Members were interested to know what the actual figures of TEP were on job creation and information on some of its other efforts, and how the TEP’s cost of creating a job compared to that of other organisations creating jobs as well. It was also asked whether the TEP had done international benchmarking to assess itself. Given that the SBP study on TEP had shown that the most problematic barrier to employment in SA was its regulatory environment including SA’s labour law regime, could this result be quantified? Members questioned the fact that the TEP was earning interest on funds held in fixed deposit accounts and why these funds were not used to create jobs or for other development activities. The Committee asked what the efforts of the TEP in rural areas were and whether their work covered all the provinces. Members asked whether the TEP’s projects were aligned with government’s National Tourism Sector Strategy and whether there was duplication with the programmes of the NDT. It was furthermore asked why TEP’s figures on youth initiatives were low and whether they also assisted disabled persons. Questions were asked about the salaries and bonuses paid at the TEP. The Committee requested a list of SMMEs that the TEP had assisted. Noting that the NDT was perhaps to stop its funding to the TEP, members were looking forward to the NDT’s briefing on the Tourism Incentive Programme (TIP) to check on whether the TIP would in-house be doing what the TEP had been doing for the past 15 years. Members asked whether the TEP had questioned the decision by the NDT to stop the funding.

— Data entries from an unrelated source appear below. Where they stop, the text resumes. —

Lemma safe_link {A} (p : prog D (Error + A)) bump label : sound p -> safe (link p bump label).
Proof.
  intros Hp. unfold link. apply safe_bind; [by apply safe_conn|].
  intros [e|a]; [|apply safe_note]. apply safe_bind; [apply safe_note|]. intros _. apply safe_note.
Qed.

Lemma safe_when b p : (b = true -> safe p) -> safe (when b p).
Proof. intros Hp. destruct b; [by apply Hp|apply safe_ret]. Qed.

Lemma safe_if_present {A} (o : option A) p : (forall a, o = Some a -> safe (p a)) -> safe (if_present o p).
Proof. intros Hp. destruct o; [by apply Hp|apply safe_ret]. Qed.

Lemma safe_parsed {A} read json label (p : A -> prog (Applying D) unit) :
  (forall a, read json = Some a -> safe (p a)) -> safe (parsed parse_error read json label p).
Proof. intros Hp. unfold parsed. destruct (read json); [by apply Hp|apply safe_note]. Qed.

(** A list query: what is known of the rows it answers. *)
Lemma safe_listed {A} (p : prog D (Error + A)) label k (Q : A -> Prop) :
  ensures I p (fun r => match r with inl _ => True | inr a => Q a end) ->
  (forall a, Q a -> safe (k a)) -> safe (listed p label k).
Proof.
  intros Hp Hk. unfold listed. eapply ensures_bind; [apply (ensures_zoom conn); [done|exact Hp]|].
  intros [e|a] Ha; [apply safe_note|by apply Hk].
Qed.

Lemma sound_listed {A} (p : prog D (Error + A)) : sound p -> ensures I p (fun r => match r with inl _ => True | inr a => True end).
Proof. apply ensures_mono. by intros []. Qed.

Lemma sound_walk_folders segs now_ms m parent :
  (forall r, keeps_sql (insert_folder r)) -> sound (Folders.walk segs now_ms m parent).
Proof.
  intros Hi. revert m parent. induction segs as [|seg segs IH]; intros m parent; [done|].
  cbn [Folders.walk]. destruct (m !! (parent, seg)); [apply IH|].
  apply sound_bind; [apply sound_fresh_id|]. intros new. apply sound_try; [by apply sound_exec|]. intros _. apply IH.
Qed.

Committee Minutes dated the 20 February 2015 were adopted as amended. The Draft Oversight to Pretoria Report 2014/15 was also adopted as amended.
Tourism Enterprise Partnership (TEP)
The Tourism Enterprise Partnership briefed the Committee on the support it provided to Small, Micro and Medium Enterprises (SMMEs). The delegation comprised of Dr Salifou Siddo, Chief Executive Officer and Ms Lisa Hosking, General Manager. Mr Siddo undertook most of the briefing with Ms Hosking coming in where necessary.
The TEP was a non profit company functioning on public private partnerships. Notable achievements were enterprise and supplier development programmes as well as having a well established practice of cost sharing partnerships with provincial tourism authorities. Five pillars formed the basis of TEP’s service offering ie access to information, business support, access to finance, skills development and access to markets. The impact of the TEP since its inception in 2000 was that it contributed to the generation of over R7bn, supported the creation of 80 000 jobs, trained over 25 000 SMME operators and employees and mentored over 450 small tourism businesses. The total size of the TEP database was 4100 establishments. It comprised of 58%-rural enterprises, 68%- historically disadvantaged enterprises (HDEs), 13%- youth owned enterprises and 47% - women owned enterprises. Breakdown in terms of small, micro and medium sized enterprises was 55%, 43% and 3% respectively. Some achievements of the TEP 2013-2014 were that 920 SMMEs had been registered and paid surpassing the target of 500. 3285 individuals were trained and 4040 jobs created by supported SMMEs. For the period 1 April to 31 March 2014 access to finance via the Business Development Fund (BDF) was that 469 enterprises had received BDF grants, of which 126 were rural enterprises and 339 were HDEs. The point was made that access to finance had been the missing link to TEP’s work. TEP had been looking for a way to address the challenge and the SEFA (Small Enterprise Finance Agency) on the other hand had been looking for ways to mitigate the inherent risk in providing financing to small businesses. The idea of a mutually beneficial partnership between SEFA and the TEP was thus born and conceptualised into the ikwezi Tourism Facility (ITF), a R50m revolving facility available exclusively to TEP registered clients. Ikwezi provided financing ranging from R10 000 to R5m and repayments ranged from 3 Months to 5 years. Interest rates charged ranged from 10.6% to 12.6%; substantially lower than commercial banks.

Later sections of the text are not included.